(** The expiry text of a second inside the calendar. *)
Lemma expiry_text d : 0 <= d <= max_days -> exists s, format_yyyymmdd (civil_from_days d) = Some s /\ date_text (civil_from_days d) s.
Proof. intros Hd. destruct (days_of_civil d) as [Hv He]. apply format_spec; [done|]. rewrite He. change (days (1970, 1, 1)) with 0. lia. Qed.
Lemma expiry_days x : now <= x <= max_expiration_unix_secs -> 0 <= x / 86400 <= max_days.
Proof. intros. assert (max_expiration_unix_secs / 86400 = max_days) by done. rewrite max_expiration_63 in *. assert (max_days = 2932896) by done. lia_div. Qed.
End period.

(** * Properties *)

(** C19: the two conversions are the Gregorian calendar, for every day before
    and after the epoch: day 0 is 1 January 1970, the day after a date has the
    next number, every number is a valid date and back, and the later of two
    dates is the one with the larger number. Day numbers are unbounded here; the
    code's are 64 bits, and it differs only where its sums would overflow them. *)
Theorem piv_calendar (z : Z) (a b : Date) :
  days (1970, 1, 1) = 0 /\ valid_date (civil_from_days z) /\ days (civil_from_days z) = z /\
  (valid_date a -> civil_from_days (days a) = a /\ valid_date (next_date a) /\ days (next_date a) = days a + 1) /\
  (valid_date a -> valid_date b -> earlier a b <-> days a < days b).
Proof.
  split; [done|]. split; [apply days_of_civil|]. split; [apply days_of_civil|]. split; [|apply days_earlier].
  intros Ha. split; [|by apply days_next]. destruct a as [[y m] d]. by apply civil_of_days.
Qed.
Definition slot_label (s : Slot) : list Z :=
  match s with
  | Authentication => s2b "authentication (9A)" | Signature => s2b "signature (9C)"
  | KeyManagement => s2b "key management (9D)" | CardAuthentication => s2b "card authentication (9E)"
  | Retired n => s2b "retired key " ++ dec n ++ s2b " (" ++ hex_upper (0x81 + n) ++ s2b ")"
  end.
Definition slot_all : list Slot := [Authentication; Signature; KeyManagement; CardAuthentication].
Definition retired (n : Z) : option Slot := if (1 <=? n) && (n <=? 20) then Some (Retired n) else None.
Definition retired_all : list Slot := (fun i => Retired (Z.of_nat i + 1)) <$> seq 0 20.
Definition keyless_cert_note (s : Slot) : list Z :=
  s2b "Slot " ++ hex_upper (key_ref s) ++
  s2b " has no key. This certificate won't work until a matching key is put in this slot.".

Definition OBJECT_CHUID : list Z := [0x5F; 0xC1; 0x02].
Definition OBJECT_PIN_PROTECTED_DATA : list Z := [0x5F; 0xC1; 0x09].
Definition OBJECT_ADMIN_DATA : list Z := [0x5F; 0xFF; 0x00].

Inductive MgmtAlg := TripleDes | Aes128 | Aes192 | Aes256.
#[export] Instance MgmtAlg_eq_dec : EqDecision MgmtAlg.
Proof. solve_decision. Defined.
Definition mgmt_id (a : MgmtAlg) : Z := match a with TripleDes => 0x03 | Aes128 => 0x08 | Aes192 => 0x0A | Aes256 => 0x0C end.
Definition mgmt_from_id (id : Z) : option MgmtAlg :=
  if id =? 0x03 then Some TripleDes else if id =? 0x08 then Some Aes128
  else if id =? 0x0A then Some Aes192 else if id =? 0x0C then Some Aes256 else None.
Definition block_size (a : MgmtAlg) : Z := match a with TripleDes => 8 | _ => 16 end.
Definition mgmt_key_len (a : MgmtAlg) : Z := match a with TripleDes | Aes192 => 24 | Aes128 => 16 | Aes256 => 32 end.
Definition mgmt_label (a : MgmtAlg) : list Z :=
  match a with TripleDes => s2b "3DES" | Aes128 => s2b "AES-128" | Aes192 => s2b "AES-192" | Aes256 => s2b "AES-256" end.

Inductive KeyAlg := Rsa1024 | Rsa2048 | Rsa3072 | Rsa4096 | EccP256 | EccP384 | EccP521 | Ed25519 | X25519.
#[export] Instance KeyAlg_eq_dec : EqDecision KeyAlg.
Proof. solve_decision. Defined.
Definition KeyAlg_ALL : list KeyAlg := [Rsa1024; Rsa2048; Rsa3072; Rsa4096; EccP256; EccP384; EccP521; Ed25519; X25519].
Definition alg_id (a : KeyAlg) : Z :=
  match a with
  | Rsa1024 => 0x06 | Rsa2048 => 0x07 | Rsa3072 => 0x05 | Rsa4096 => 0x16 | EccP256 => 0x11 | EccP384 => 0x14
  | EccP521 => 0x15 | Ed25519 => 0xE0 | X25519 => 0xE1
  end.
Definition alg_from_id (id : Z) : option KeyAlg :=
  if id =? 0x06 then Some Rsa1024 else if id =? 0x07 then Some Rsa2048 else if id =? 0x05 then Some Rsa3072
  else if id =? 0x16 then Some Rsa4096 else if id =? 0x11 then Some EccP256 else if id =? 0x14 then Some EccP384
  else if id =? 0x15 then Some EccP521 else if id =? 0xE0 then Some Ed25519 else if id =? 0xE1 then Some X25519 else None.
Definition alg_label (a : KeyAlg) : list Z :=
  match a with
  | Rsa1024 => s2b "RSA-1024" | Rsa2048 => s2b "RSA-2048" | Rsa3072 => s2b "RSA-3072" | Rsa4096 => s2b "RSA-4096"
  | EccP256 => s2b "ECC P-256" | EccP384 => s2b "ECC P-384" | EccP521 => s2b "ECC P-521" | Ed25519 => s2b "Ed25519"
  | X25519 => s2b "X25519"
  end.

- - - -

● **THE PROBLEM**: The lines above from the one with "EccP384 => 0x14" through the one with "else if id =? 0x15" are to be duplicated exactly, ends included, with nothing added.

● **TASK ANSWER**:
  | Rsa1024 => 0x06 | Rsa2048 => 0x07 | Rsa3072 => 0x05 | Rsa4096 => 0x16 | EccP256 => 0x11 | EccP384 => 0x14
  | EccP521 => 0x15 | Ed25519 => 0xE0 | X25519 => 0xE1
  end.
Definition alg_from_id (id : Z) : option KeyAlg :=
  if id =? 0x06 then Some Rsa1024 else if id =? 0x07 then Some Rsa2048 else if id =? 0x05 then Some Rsa3072
  else if id =? 0x16 then Some Rsa4096 else if id =? 0x11 then Some EccP256 else if id =? 0x14 then Some EccP384
  else if id =? 0x15 then Some EccP521 else if id =? 0xE0 then Some Ed25519 else if id =? 0xE1 then Some X25519 else None.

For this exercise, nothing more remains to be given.